Is this always the case, that the MLE is consistent? The answer is no, and the MLE can fail pretty spectacularly. Consider the following problem:

\[ y_{i1}, y_{i2} \sim \text{Normal}(\mu_i, \sigma^2) \] Let’s say that we don’t care about inferring \(\mu_i\) but we care only about \(\sigma^2\).
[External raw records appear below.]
(** * AttendanceApp: the check-in verification pipeline

    A shallow embedding of the client code that decides how a check-in is
    located, saved and classified:

    - [lib/location.ts]      the three-tier geolocation ladder;
    - [components/AdminView.tsx]        [resolveStatus] and the daily rows;
    - [components/UserHistoryPanel.tsx] the per-user history rows;
    - [components/UserView.tsx]         the save and delete handlers.

    Browser services (the geolocation device, [Date], [Intl], [fetch]) are
    not part of the repository: they enter as a world that answers each
    request, and every request issued is recorded in a log. *)

From Stdlib Require Import ZArith QArith Qround Qabs String Ascii List Bool Lia.
From Stdlib Require Import DecimalString Lqa Permutation.
Import ListNotations.

Local Open Scope string_scope.
Local Open Scope Z_scope.

(* ================================================================== *)
(** * Part I: definitions *)
(* ================================================================== *)

(** ** JavaScript values the code inspects *)

Module Js.

(** A JavaScript number as the classifier meets it: an integer, or NaN. *)
Inductive JsNumber : Type :=
| NaN
| Num (z : Z).

(** [a < b], [a <= b] and [a === b] on numbers: false as soon as one side
    is NaN. *)
Definition lt (a b : JsNumber) : bool :=
  match a, b with
  | Num x, Num y => x <? y
  | _, _ => false
  end.

Definition le (a b : JsNumber) : bool :=
  match a, b with
  | Num x, Num y => x <=? y
  | _, _ => false
  end.

Definition strictEq (a b : JsNumber) : bool :=
  match a, b with
  | Num x, Num y => x =? y
  | _, _ => false
  end.

Definition inRange (lo hi c : ascii) : bool :=
  ((nat_of_ascii lo <=? nat_of_ascii c) && (nat_of_ascii c <=? nat_of_ascii hi))%nat.

(** The regular-expression class [\d]: the ten ASCII digits. *)
Definition isDigit (c : ascii) : bool := inRange "0" "9" c.

Definition digitValue (c : ascii) : Z := Z.of_nat (nat_of_ascii c) - 48.

Fixpoint allDigits (s : string) : bool :=
  match s with
  | EmptyString => true
  | String c rest => isDigit c && allDigits rest
  end.

Fixpoint digitsValue (acc : Z) (s : string) : Z :=
  match s with
  | EmptyString => acc
  | String c rest => digitsValue (10 * acc + digitValue c) rest
  end.

(** [Number(s)] on the strings this code converts: the captures of the
    cutoff pattern and the numeric parts of a formatted time, all runs of
    decimal digits.  The empty string converts to 0; a string with any
    other character is mapped to NaN here. *)
Definition Number_ (s : string) : JsNumber :=
  if allDigits s then Num (digitsValue 0 s) else NaN.

Definition digitChar (d : Z) : ascii := ascii_of_nat (Z.to_nat (48 + d)).

(** A thrown value, by the features the handlers look at. *)
Inductive JsCode : Type :=
| CodeNum (n : Z)
| CodeOther.

Record Thrown : Type := mkThrown {
  thr_isObject : bool;            (* error && typeof error === "object" *)
  thr_code : option JsCode;       (* Some c: "code" in error, error.code = c *)
  thr_message : option string;    (* Some m: "message" in error *)
  thr_isError : bool              (* error instanceof Error *)
}.

(** [new Error(message)]. *)
Definition newError (message : string) : Thrown :=
  {| thr_isObject := true; thr_code := None;
     thr_message := Some message; thr_isError := true |}.

(** [err instanceof Error ? err.message : fallback]. *)
Definition messageOr (err : Thrown) (fallback : string) : string :=
  if thr_isError err then
    match thr_message err with
    | Some m => m
    | None => ""
    end
  else fallback.

End Js.

(** ** Records exchanged with the server *)

Module Types.

(** A JavaScript number carried as data (coordinates, meters): every finite
    double is a rational. *)
Definition number : Type := Q.

(** Modelled from the spec: the [AttendanceRecord] type of [src/types],
    which the components import and which is not among the sources.  The
    fields are those of the spec's data model; a field the code reads with
    [??] or tests for presence is optional. *)
Record AttendanceRecord : Type := {
  id : string;
  userId : string;
  userName : string;
  capturedAt : string;
  timezone : option string;
  locationLabel : string;
  latitude : option number;
  longitude : option number;
  accuracy : option number;
  photoUrl : option string;
  photoPublicId : option string;
  status : option string;
  flagComment : option string
}.

End Types.

(** ** The host's clock and time-zone services *)

(** What [Date] and [Intl.DateTimeFormat] contribute to the classifier. *)
Class Clock : Type := {
  (** [new Date(iso).getTime()]: milliseconds since the epoch, [None] for
      an invalid date (NaN). *)
  Date_parse : string -> option Z;
  (** The zone database: for a recognised identifier, the minutes east of
      UTC at each instant; [None] when the identifier is not recognised
      (constructing the formatter throws a RangeError). *)
  zone_offset : string -> option (Z -> Z);
  (** The same for the zone of the host. *)
  local_offset : Z -> Z;
  (** What [date.toLocaleTimeString("en-US", options)] and
      [date.toLocaleDateString("en-US", options)] return, by instant and
      the [timeZone] option, when they return: with a zone the host does
      not recognise the calls throw (see [Format]). *)
  toLocaleTimeString : Z -> option string -> string;
  toLocaleDateString : Z -> option string -> string
}.

Module Intl.

Import Js.

Record DateTimePart : Type := {
  part_type : string;
  part_value : string
}.

(** Minutes since the epoch on the local wall clock. *)
Definition wallMinutes (t offset : Z) : Z := t / 60000 + offset.

Definition wallHour (t offset : Z) : Z := (wallMinutes t offset / 60) mod 24.

Definition wallMinute (t offset : Z) : Z := wallMinutes t offset mod 60.

Definition twoDigits (n : Z) : string :=
  String (digitChar (n / 10)) (String (digitChar (n mod 10)) EmptyString).

(** [new Intl.DateTimeFormat("en-US", { hour: "2-digit", minute: "2-digit",
    hour12: false, timeZone })]: a formatter is the offset function of its
    zone; [None] stands for the RangeError of an unknown zone.  Without a
    [timeZone] the formatter is in the zone of the host. *)
Definition DateTimeFormat `{Clock} (timeZone : option string)
  : option (Z -> Z) :=
  match timeZone with
  | None => Some local_offset
  | Some z => zone_offset z
  end.

(** [formatter.formatToParts(date)]: hour and minute on the 00-23 cycle,
    two digits each, around a literal colon. *)
Definition formatToParts (formatter : Z -> Z) (date : Z) : list DateTimePart :=
  [ {| part_type := "hour";
       part_value := twoDigits (wallHour date (formatter date)) |};
    {| part_type := "literal"; part_value := ":" |};
    {| part_type := "minute";
       part_value := twoDigits (wallMinute date (formatter date)) |} ].

End Intl.

(** ** [lib/format.ts] *)

Module Format.

(** How a call of this module ends: it returns a value, or the host throws
    the RangeError of a time zone it does not recognise.  Nothing in
    [lib/format.ts] catches it. *)
Inductive Completion (A : Type) : Type :=
| Returned (value : A)
| RangeError.

Arguments Returned {A} value.
Arguments RangeError {A}.

(** [array.map(callback)] with a callback that can throw: the first throw
    ends the call, and no array is produced. *)
Fixpoint mapThrowing {A B : Type} (callback : A -> Completion B) (l : list A)
  : Completion (list B) :=
  match l with
  | [] => Returned []
  | a :: rest =>
      match callback a with
      | RangeError => RangeError
      | Returned b =>
          match mapThrowing callback rest with
          | RangeError => RangeError
          | Returned bs => Returned (b :: bs)
          end
      end
  end.

(** [if (timeZone) { options.timeZone = timeZone; }]: the zone is passed on
    only when it is a non-empty string. *)
Definition timeZoneOption (timeZone : option string) : option string :=
  match timeZone with
  | Some EmptyString => None
  | other => other
  end.

(** [formatTime(value, timeZone)].  [toLocaleTimeString] resolves its
    options as the [Intl.DateTimeFormat] constructor does, and throws where
    the constructor throws. *)
Definition formatTime `{Clock} (value : string) (timeZone : option string)
  : Completion string :=
  match Date_parse value with
  | None => Returned "--"
  | Some date =>
      let options := timeZoneOption timeZone in
      match Intl.DateTimeFormat options with
      | Some _ => Returned (toLocaleTimeString date options)
      | None => RangeError
      end
  end.


End Format.

(** ** [components/AdminView.tsx]: the classifier and the daily rows *)

Module AdminView.

Import Js Types Intl Format.

Inductive RowStatus : Type :=
| OnTime     (* "On time" *)
| Late       (* "Late" *)
| Missing.   (* "Missing" *)

Record TimeParts : Type := {
  hour : JsNumber;
  minute : JsNumber
}.

(** [value.match(/^([01]\d|2[0-3]):([0-5]\d)$/)] and the two captures
    converted with [Number]. *)
Definition parseCutoffTime (value : string) : option TimeParts :=
  match value with
  | String h1 (String h2 (String sep (String m1 (String m2 EmptyString)))) =>
      if ((inRange "0" "1" h1 && isDigit h2)
          || (Ascii.eqb h1 "2" && inRange "0" "3" h2))
         && Ascii.eqb sep ":"
         && inRange "0" "5" m1 && isDigit m2
      then Some {| hour := Number_ (String h1 (String h2 EmptyString));
                   minute := Number_ (String m1 (String m2 EmptyString)) |}
      else None
  | _ => None
  end.

(** [Number(parts.find((part) => part.type === ty)?.value ?? "0")]. *)
Definition partNumber (ty : string) (parts : list DateTimePart) : JsNumber :=
  Number_ (match find (fun part => String.eqb (part_type part) ty) parts with
           | Some part => part_value part
           | None => "0"
           end).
One way we could come up with an estimator is to difference the two observations for each group, so \(z_i = y_{i1} - y_{i2}\) and : \[ z_i \sim \text{Normal}(0, 2\sigma^2) \] Then we could reuse our work from above to solve for \(\sigma^2\):

\[ \begin{aligned} 2 \sigma^2 & = \frac{1}{n} \textstyle \sum_i z_i^2 \\ \end{aligned} \] which leads to an estimator for \(\sigma^2\) of: \[ \hat{\sigma}^2 = \frac{1}{2n} \textstyle \sum_i z_i^2 \]

But this isn’t quite maximum likelihood because we’ve transformed the data, and then used the transformed data to derive an MLE for \(\sigma^2\) using \(z_i\). What if we just use \(y_{i1},y_{i2}\)?

The likelihood is straightforward:

\[ L_Y(\{\mu_i\}, \sigma^2 \mid y) = \prod_{i=1}^n \frac{1}{2 \pi \sigma^2} \exp \lp -\frac{1}{2\sigma^2} \lp (y_{i1} - \mu_i)^2 + (y_{i2} - \mu_i)^2 \rp \rp \]

The likelihood equations for \(\mu_i\) are \[ \frac{\partial \ell_Y(\{\mu_i\}, \sigma^2 \mid y)}{\partial \mu_i} = \frac{1}{\sigma^2}\lp (y_{i1} - \mu_i) + (y_{i2} - \mu_i) \rp \] Which just leads to the estimator \(\hat{\mu}_i = \frac{y_{i1} + y_{i2}}{2} = \bar{y}_i\).
Let’s write out the likelihood equations for \(\sigma^2\) after plugging in our \(\hat{\mu}_i = \bar{y}_i\): \[ \frac{\partial \ell_Y(\{\mu_i\}, \sigma^2 \mid y)}{\partial \sigma^2} = -\frac{n}{\sigma^2} + \frac{1}{2 \sigma^2}\textstyle\sum_i \sum_{j=1}^2 (y_{ij} - \bar{y}_i)^2 \] This leads to an MLE of

\[ \hat{\sigma}^2 = \frac{1}{2n}\textstyle\sum_i \sum_{j=1}^2 (y_{ij} - \bar{y}_i)^2 \] Which seems reasonable enough. But let’s write the inner sum in terms of \(z_i\): \[ \begin{aligned} (y_{i1} - \bar{y}_i)^2 + (y_{i2} - \bar{y}_i)^2 & = y_{i1}^2 + y_{i2}^2 + 2\bar{y}_i^2 - 2 \bar{y_i}(y_{i1} + y_{i2}) \\ & = y_{i1}^2 + y_{i2}^2 + \frac{(y_{i1} + y_{i2})^2}{2} - (y_{i1} + y_{i2})^2 \\ & = y_{i1}^2 + y_{i2}^2 - \frac{(y_{i1} + y_{i2})^2}{2} \\ & = \frac{1}{2}(y_{i1}^2 + y_{i2}^2 - 2 y_{i1}y_{i2}) \\ & = \frac{1}{2} z_i^2 \end{aligned} \]

This means that the MLE is equal to \[ \hat{\sigma}^2 = \frac{1}{4n}\textstyle\sum_i z_i^2 \] This estimator will never approach \(\sigma^2\), as \(n\to\infty\).

This is due to the fact that the dimension of the parameter space grows linearly with the sample size as \(n\to\infty\).

The point is that MLEs (and any other sort of likelihood-based inference) can lead you astray if you’re not careful, and they are not a panacea.